NASA's 3-D printer on the International Space Station built a wrench. Now, the wrench and other parts have been returned to NASA's Marshall Space Flight Center in Huntsville, Alabama. To protect the parts, they will remain sealed in bags until testing begins. Image courtesy NASA/MSFC/Emmett Given. For a larger version of this image please go here.

Engineers at NASA's Marshall Space Flight Center in Huntsville, Alabama, unboxed some special cargo from the International Space Station on April 6: the first items manufactured in space with a 3-D printer.

The items were manufactured as part of the 3-D Printing in Zero-G Technology Demonstration on the space station to show that additive manufacturing can make a variety of parts and tools in space.

These early in-space 3-D printing demonstrations are the first steps toward realizing an additive manufacturing, print-on-demand "machine shop" for long-duration missions and sustaining human exploration of other planets, where there is extremely limited ability and availability of Earth-based resupply and logistics support. In-space manufacturing technologies like 3-D printing will help NASA explore Mars, asteroids, and other locations.

The technology demonstration got underway when NASA astronaut Barry "Butch" Wilmore installed the printer in the station's Microgravity Science Glovebox in November 2014. Before the end of the year, the crew manufactured 21 items including a wrench, the first tool built in space.
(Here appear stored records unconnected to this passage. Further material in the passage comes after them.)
(* ===== verification/Scheme.v ===== *)
(** * The scheme of the manager

    [groupversion_info.go] and the [init] function of cmd/manager/main.go: the types the
    clients and the controllers of the process know.  The scheme itself is a library's:
    a class states what it is documented to do. *)

From S2P Require Import Prelude.

Record GroupVersion := MkGroupVersion { gv_Group : string; gv_Version : string }.

Definition GroupVersionKind : Type := GroupVersion * string.

#[export] Instance GroupVersion_eq_dec : EqDecision GroupVersion.
Proof. solve_decision. Defined.

(** [runtime.Scheme]: a registration panics when a kind is taken by another type. *)
Class SchemeLibrary (S : Type) := {
  NewScheme : S;
  AddKnownTypes : GroupVersion → list string → S → result S;
  AddToGroupVersion : GroupVersion → S → result S;
  (* SchemeBuilder.AddToScheme, for the functions of the builder *)
  builder_AddToScheme : list (S → result S) → S → result S;
  Recognizes : GroupVersionKind → S → bool
}.

(** A registration that succeeds forgets nothing. *)
Definition grows_scheme {S} `{SchemeLibrary S} (f : S → result S) : Prop :=
  ∀ s s' gvk, f s = Ok s' → Recognizes gvk s = true → Recognizes gvk s' = true.

(** What the library documents. *)
Class SchemeLaws (S : Type) `{SchemeLibrary S} : Prop := {
  known_types_added gv kinds s s' kind :
    AddKnownTypes gv kinds s = Ok s' → kind ∈ kinds → Recognizes (gv, kind) s' = true;
  known_types_grow gv kinds : grows_scheme (AddKnownTypes gv kinds);
  group_version_grows gv : grows_scheme (AddToGroupVersion gv);
  builder_runs fs s : builder_AddToScheme fs s = foldl (λ r f, r ≫= f) (Ok s) fs
}.

Section Scheme.
Context {S : Type} `{SchemeLaws S}.

(** ** groupversion_info.go *)

Definition GroupVersion_v1alpha1 : GroupVersion := MkGroupVersion "appstudio.redhat.com" "v1alpha1".

Definition addKnownTypes (scheme : S) : result S :=
  scheme ← AddKnownTypes GroupVersion_v1alpha1 ["DependencyUpdateCheck"; "DependencyUpdateCheckList"] scheme;
  AddToGroupVersion GroupVersion_v1alpha1 scheme.

Definition SchemeBuilder : list (S → result S) := [addKnownTypes].
Definition AddToScheme : S → result S := builder_AddToScheme SchemeBuilder.

(** ** The init function *)

(** [utilruntime.Must]. *)
Definition Must {A} (r : result A) : result A :=
  match r with Err e => Panic (error_msg e) | r => r end.

(** The types of Kubernetes, of the application API and of Tekton. *)
Context (clientgo_AddToScheme appstudio_AddToScheme tekton_AddToScheme : S → result S).

Definition init : result S :=
  scheme ← Must (clientgo_AddToScheme NewScheme);
  scheme ← Must (appstudio_AddToScheme scheme);
  scheme ← Must (AddToScheme scheme);
  Must (tekton_AddToScheme scheme).

(** ** Properties *)

Lemma Must_ok {A} (r : result A) a : Must r = Ok a → r = Ok a.
Proof. by destruct r. Qed.

Lemma addKnownTypes_ok s s' :
  addKnownTypes s = Ok s' →
  Recognizes (GroupVersion_v1alpha1, "DependencyUpdateCheck") s' = true ∧
  Recognizes (GroupVersion_v1alpha1, "DependencyUpdateCheckList") s' = true ∧
  ∀ gvk, Recognizes gvk s = true → Recognizes gvk s' = true.
Proof.
  intros (s1 & Hadd & Hgroup)%bind_ok.
  pose proof (group_version_grows GroupVersion_v1alpha1) as Hg.
  split_and!; [by eapply Hg, known_types_added; eauto; set_solver..|].
  intros gvk Hk. eapply Hg; [done|]. by eapply known_types_grow.
Qed.

(** The process starts with a scheme that knows both types of the API, and everything
    the libraries have registered before and after; or it does not start at all. *)
Theorem init_scheme s :
  grows_scheme appstudio_AddToScheme → grows_scheme tekton_AddToScheme →
  init = Ok s →
  Recognizes (GroupVersion_v1alpha1, "DependencyUpdateCheck") s = true ∧
  Recognizes (GroupVersion_v1alpha1, "DependencyUpdateCheckList") s = true ∧
  ∃ s1, clientgo_AddToScheme NewScheme = Ok s1 ∧
    ∀ gvk, Recognizes gvk s1 = true → Recognizes gvk s = true.
Proof.
  intros Happ Htekton. unfold init.
  intros (s1 & Hs1%Must_ok & (s2 & Hs2%Must_ok & (s3 & Hs3%Must_ok & Hs%Must_ok)%bind_ok)%bind_ok)%bind_ok.
  unfold AddToScheme, SchemeBuilder in Hs3. rewrite builder_runs in Hs3. cbn in Hs3.
  apply addKnownTypes_ok in Hs3 as (Hduc & Hlist & Hkeep).
  split_and!; [by eapply Htekton..|]. exists s1. split; [done|].
  intros gvk Hk. eapply Htekton; [done|]. apply Hkeep. by eapply Happ.
Qed.

(** [init] has no error to return: it panics. *)
Lemma init_no_error e : init ≠ Err e.
Proof.
  unfold init. destruct (clientgo_AddToScheme _) as [s1| |]; cbn; [|done..].
  destruct (appstudio_AddToScheme s1) as [s2| |]; cbn; [|done..].
  destruct (AddToScheme s2) as [s3| |]; cbn; [|done..].
  by destruct (tekton_AddToScheme s3).
Qed.
End Scheme.

(** ** Example *)

(** A scheme as the list of what is registered; every registration is of another type. *)
#[export] Instance list_scheme : SchemeLibrary (list GroupVersionKind) := {|
  NewScheme := [];
  AddKnownTypes := λ gv kinds s,
    if existsb (λ kind, bool_decide ((gv, kind) ∈ s)) kinds
    then Panic "Double registration of different types" else Ok (s ++ (pair gv <$> kinds));
  AddToGroupVersion := λ gv s, Ok (s ++ [(gv, "ListOptions")]);
  builder_AddToScheme := λ fs s, foldl (λ r f, r ≫= f) (Ok s) fs;
  Recognizes := λ gvk s, bool_decide (gvk ∈ s)
|}.

#[export] Instance list_scheme_laws : SchemeLaws (list GroupVersionKind).
Proof.
  split; [| | |done]; simpl.
  - intros gv kinds s s' kind Hs Hk. destruct (existsb _ _); [done|]. injection Hs as <-.
    apply bool_decide_eq_true_2. set_solver.
  - intros gv kinds s s' gvk Hs Hk. cbn in Hs. destruct (existsb _ _); [done|]. injection Hs as <-.
    apply bool_decide_eq_true. apply bool_decide_eq_true in Hk. set_solver.
  - intros gv s s' gvk Hs Hk. cbn in Hs. injection Hs as <-.
    apply bool_decide_eq_true. apply bool_decide_eq_true in Hk. set_solver.
Qed.

Definition sample_types (group kind : string) : list GroupVersionKind → result (list GroupVersionKind) :=
  AddKnownTypes (MkGroupVersion group "v1alpha1") [kind].

Lemma init_scheme_witness :
  ∃ s, init (sample_types "core" "Secret") (sample_types "appstudio.redhat.com" "Component")
         (sample_types "tekton.dev" "PipelineRun") = Ok s ∧
    Recognizes (GroupVersion_v1alpha1, "DependencyUpdateCheck") s = true.
Proof.
  eexists. split; [reflexivity|].
  apply (init_scheme (sample_types "core" "Secret") (sample_types "appstudio.redhat.com" "Component")
           (sample_types "tekton.dev" "PipelineRun")); [apply known_types_grow..|reflexivity].
Defined.

(** A kind of the application API with a name of this API stops the process. *)
Example init_conflict :
  init (sample_types "core" "Secret") (sample_types "appstudio.redhat.com" "DependencyUpdateCheck")
    (sample_types "tekton.dev" "PipelineRun") = Panic "Double registration of different types".
Proof. reflexivity. Qed.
To make the items, the printer heated a relatively low-temperature plastic filament to build parts, layer on top of layer, in designs supplied to the machine.

The printer remains on aboard the station for continued use later this year. The station provides a one-of-a-kind laboratory for demonstrating additive manufacturing in the microgravity environment where NASA wants to use the technology.

The printer used 14 different designs and built a total of 21 items and some calibration coupons. The parts returned to Earth in February on the SpaceX Dragon. They were then delivered to Marshall where the testing to compare the ground controls to the flight parts will be conducted.

Before the printer was launched to the space station, it made an identical set of parts. Now, materials engineers will put both the space samples and ground control samples literally under a microscope and through a series of tests. Project engineers will perform durability, strength and structural tests on both sets of printed items and even put them under an electron microscope to scan for differences in the objects.

To build and operate the printer, NASA worked with Made In Space Inc., a northern California company that is building an Additive Manufacturing Facility - the next-generation printer that will be operated on the station. This printer will be available to both commercial and government users, including NASA, through the Center for the Advancement of Science In Space, or CASIS.